Problem details
Lines outside the range are not wanted. Give again exactly the lines between the line holding "run, so every" and the line holding "rewrite omap_app.", inclusive, from the listing below.

_ _ _

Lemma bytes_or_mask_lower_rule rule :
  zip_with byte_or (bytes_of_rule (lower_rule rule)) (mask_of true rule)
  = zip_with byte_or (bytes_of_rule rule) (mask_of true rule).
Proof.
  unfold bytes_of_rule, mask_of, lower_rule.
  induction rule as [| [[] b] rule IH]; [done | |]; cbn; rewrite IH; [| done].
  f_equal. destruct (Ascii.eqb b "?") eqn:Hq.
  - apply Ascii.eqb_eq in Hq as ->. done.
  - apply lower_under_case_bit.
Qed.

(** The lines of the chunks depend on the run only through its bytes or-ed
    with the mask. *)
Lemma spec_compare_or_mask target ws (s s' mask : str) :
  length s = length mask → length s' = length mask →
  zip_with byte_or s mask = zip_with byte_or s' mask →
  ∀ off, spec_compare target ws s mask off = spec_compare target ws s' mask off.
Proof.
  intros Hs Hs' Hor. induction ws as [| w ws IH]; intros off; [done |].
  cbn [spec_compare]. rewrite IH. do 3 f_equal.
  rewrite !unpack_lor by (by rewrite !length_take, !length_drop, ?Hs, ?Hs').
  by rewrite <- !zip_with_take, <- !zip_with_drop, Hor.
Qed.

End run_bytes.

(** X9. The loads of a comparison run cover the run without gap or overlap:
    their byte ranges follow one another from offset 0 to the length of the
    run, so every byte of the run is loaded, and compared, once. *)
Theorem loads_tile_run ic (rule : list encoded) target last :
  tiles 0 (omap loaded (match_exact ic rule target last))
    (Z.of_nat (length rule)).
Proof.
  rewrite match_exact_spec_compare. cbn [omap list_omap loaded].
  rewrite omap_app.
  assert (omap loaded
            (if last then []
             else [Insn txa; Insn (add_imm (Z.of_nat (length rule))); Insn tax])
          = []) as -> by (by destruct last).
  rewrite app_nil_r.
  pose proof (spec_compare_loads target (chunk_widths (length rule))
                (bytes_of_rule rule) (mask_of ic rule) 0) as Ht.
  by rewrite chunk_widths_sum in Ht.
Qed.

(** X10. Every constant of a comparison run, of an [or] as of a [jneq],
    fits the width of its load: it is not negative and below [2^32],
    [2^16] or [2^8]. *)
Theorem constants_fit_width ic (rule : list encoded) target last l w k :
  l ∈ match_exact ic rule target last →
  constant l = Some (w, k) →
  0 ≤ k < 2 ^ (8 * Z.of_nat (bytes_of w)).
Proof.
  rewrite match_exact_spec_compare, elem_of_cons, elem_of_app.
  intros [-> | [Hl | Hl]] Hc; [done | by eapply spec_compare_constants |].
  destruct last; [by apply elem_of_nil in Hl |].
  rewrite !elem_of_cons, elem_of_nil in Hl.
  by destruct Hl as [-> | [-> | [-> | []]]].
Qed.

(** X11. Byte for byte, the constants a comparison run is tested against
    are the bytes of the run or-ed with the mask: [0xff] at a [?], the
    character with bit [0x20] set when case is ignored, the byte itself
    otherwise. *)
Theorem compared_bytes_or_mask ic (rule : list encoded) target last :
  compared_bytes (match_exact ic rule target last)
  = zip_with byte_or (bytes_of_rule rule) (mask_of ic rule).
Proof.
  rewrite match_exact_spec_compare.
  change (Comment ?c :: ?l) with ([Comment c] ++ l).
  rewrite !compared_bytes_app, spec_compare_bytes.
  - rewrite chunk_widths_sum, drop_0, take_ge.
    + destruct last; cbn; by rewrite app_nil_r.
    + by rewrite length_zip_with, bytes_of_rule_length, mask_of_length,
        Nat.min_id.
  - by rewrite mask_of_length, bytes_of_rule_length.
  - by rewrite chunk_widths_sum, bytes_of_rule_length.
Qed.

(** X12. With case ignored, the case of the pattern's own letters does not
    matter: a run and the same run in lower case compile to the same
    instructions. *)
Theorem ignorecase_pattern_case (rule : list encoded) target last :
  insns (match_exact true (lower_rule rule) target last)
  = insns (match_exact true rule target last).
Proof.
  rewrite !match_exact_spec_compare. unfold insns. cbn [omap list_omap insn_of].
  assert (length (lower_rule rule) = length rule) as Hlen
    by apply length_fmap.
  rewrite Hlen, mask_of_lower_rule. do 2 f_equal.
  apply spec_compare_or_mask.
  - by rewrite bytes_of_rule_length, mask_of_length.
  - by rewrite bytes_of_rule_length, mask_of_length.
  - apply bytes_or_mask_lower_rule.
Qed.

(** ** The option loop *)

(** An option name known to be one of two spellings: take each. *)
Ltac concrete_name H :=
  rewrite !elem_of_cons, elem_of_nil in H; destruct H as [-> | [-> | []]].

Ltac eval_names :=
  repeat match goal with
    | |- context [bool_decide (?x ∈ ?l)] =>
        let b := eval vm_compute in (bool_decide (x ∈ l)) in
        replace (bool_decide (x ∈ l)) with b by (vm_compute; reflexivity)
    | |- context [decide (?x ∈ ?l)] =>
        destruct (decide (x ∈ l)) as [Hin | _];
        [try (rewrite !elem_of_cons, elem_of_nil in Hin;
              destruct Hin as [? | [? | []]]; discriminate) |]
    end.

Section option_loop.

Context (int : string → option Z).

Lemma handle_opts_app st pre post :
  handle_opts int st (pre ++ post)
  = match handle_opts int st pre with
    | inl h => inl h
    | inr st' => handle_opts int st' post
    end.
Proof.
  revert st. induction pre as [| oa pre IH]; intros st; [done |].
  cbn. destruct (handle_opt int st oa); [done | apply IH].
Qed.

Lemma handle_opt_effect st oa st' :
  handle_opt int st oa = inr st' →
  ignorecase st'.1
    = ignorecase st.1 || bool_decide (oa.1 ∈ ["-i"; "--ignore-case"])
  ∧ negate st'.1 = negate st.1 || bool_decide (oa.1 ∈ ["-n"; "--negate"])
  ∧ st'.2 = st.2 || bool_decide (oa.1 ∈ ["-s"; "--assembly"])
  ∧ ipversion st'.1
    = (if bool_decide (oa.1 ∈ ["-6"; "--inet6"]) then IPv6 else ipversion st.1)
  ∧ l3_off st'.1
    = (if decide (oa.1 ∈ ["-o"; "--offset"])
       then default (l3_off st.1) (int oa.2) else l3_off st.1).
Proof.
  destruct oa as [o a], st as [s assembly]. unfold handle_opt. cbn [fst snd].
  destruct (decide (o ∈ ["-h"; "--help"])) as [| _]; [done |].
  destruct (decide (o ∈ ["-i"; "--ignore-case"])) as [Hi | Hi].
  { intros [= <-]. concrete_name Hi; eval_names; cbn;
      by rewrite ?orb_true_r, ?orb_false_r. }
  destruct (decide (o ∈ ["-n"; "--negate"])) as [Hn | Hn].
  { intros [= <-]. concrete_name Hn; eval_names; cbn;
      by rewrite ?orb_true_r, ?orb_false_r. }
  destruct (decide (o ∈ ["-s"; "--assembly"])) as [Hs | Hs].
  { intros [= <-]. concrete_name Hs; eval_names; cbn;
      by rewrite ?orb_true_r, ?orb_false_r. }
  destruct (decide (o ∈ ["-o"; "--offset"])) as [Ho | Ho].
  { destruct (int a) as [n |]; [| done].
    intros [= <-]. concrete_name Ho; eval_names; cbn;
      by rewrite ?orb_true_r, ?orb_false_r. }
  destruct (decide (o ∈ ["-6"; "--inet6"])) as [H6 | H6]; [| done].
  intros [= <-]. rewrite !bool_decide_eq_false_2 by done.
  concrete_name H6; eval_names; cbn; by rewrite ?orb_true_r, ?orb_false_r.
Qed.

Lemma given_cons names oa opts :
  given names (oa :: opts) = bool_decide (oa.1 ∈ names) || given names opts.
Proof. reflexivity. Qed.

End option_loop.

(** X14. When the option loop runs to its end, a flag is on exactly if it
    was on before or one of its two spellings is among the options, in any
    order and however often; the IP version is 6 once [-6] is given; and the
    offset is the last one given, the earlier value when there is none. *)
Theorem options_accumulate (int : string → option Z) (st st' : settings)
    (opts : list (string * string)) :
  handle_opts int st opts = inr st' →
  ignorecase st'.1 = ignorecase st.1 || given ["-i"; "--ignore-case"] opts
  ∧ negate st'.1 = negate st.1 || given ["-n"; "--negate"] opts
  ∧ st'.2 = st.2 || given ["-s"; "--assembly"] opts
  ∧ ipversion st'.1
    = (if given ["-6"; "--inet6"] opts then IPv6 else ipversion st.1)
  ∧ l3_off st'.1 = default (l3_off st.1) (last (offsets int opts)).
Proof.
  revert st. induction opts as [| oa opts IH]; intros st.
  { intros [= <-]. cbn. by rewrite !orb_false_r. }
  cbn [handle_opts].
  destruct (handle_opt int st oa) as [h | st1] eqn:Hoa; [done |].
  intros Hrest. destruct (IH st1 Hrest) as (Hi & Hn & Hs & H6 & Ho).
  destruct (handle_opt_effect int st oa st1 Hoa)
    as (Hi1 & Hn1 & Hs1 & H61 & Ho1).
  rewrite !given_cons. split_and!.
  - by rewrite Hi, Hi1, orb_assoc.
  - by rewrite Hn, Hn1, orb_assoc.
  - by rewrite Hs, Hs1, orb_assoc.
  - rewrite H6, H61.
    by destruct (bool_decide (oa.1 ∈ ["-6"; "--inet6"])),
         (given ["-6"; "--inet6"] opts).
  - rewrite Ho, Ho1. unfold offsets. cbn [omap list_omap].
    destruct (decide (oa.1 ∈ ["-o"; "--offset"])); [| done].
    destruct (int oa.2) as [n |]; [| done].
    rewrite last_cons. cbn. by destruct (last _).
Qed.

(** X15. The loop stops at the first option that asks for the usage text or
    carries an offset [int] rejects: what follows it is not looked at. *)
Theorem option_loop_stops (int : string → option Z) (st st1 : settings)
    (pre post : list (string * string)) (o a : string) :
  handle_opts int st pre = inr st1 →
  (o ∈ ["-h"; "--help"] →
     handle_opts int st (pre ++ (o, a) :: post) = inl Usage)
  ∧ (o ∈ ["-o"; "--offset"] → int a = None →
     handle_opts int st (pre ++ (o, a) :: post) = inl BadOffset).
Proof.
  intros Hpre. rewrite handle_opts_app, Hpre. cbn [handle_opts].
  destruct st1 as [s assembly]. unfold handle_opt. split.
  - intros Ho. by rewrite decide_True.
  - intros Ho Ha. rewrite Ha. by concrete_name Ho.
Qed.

_ _ _

The answer
    run, so every byte of the run is loaded, and compared, once. *)
Theorem loads_tile_run ic (rule : list encoded) target last :
  tiles 0 (omap loaded (match_exact ic rule target last))
    (Z.of_nat (length rule)).
Proof.
  rewrite match_exact_spec_compare. cbn [omap list_omap loaded].
  rewrite omap_app.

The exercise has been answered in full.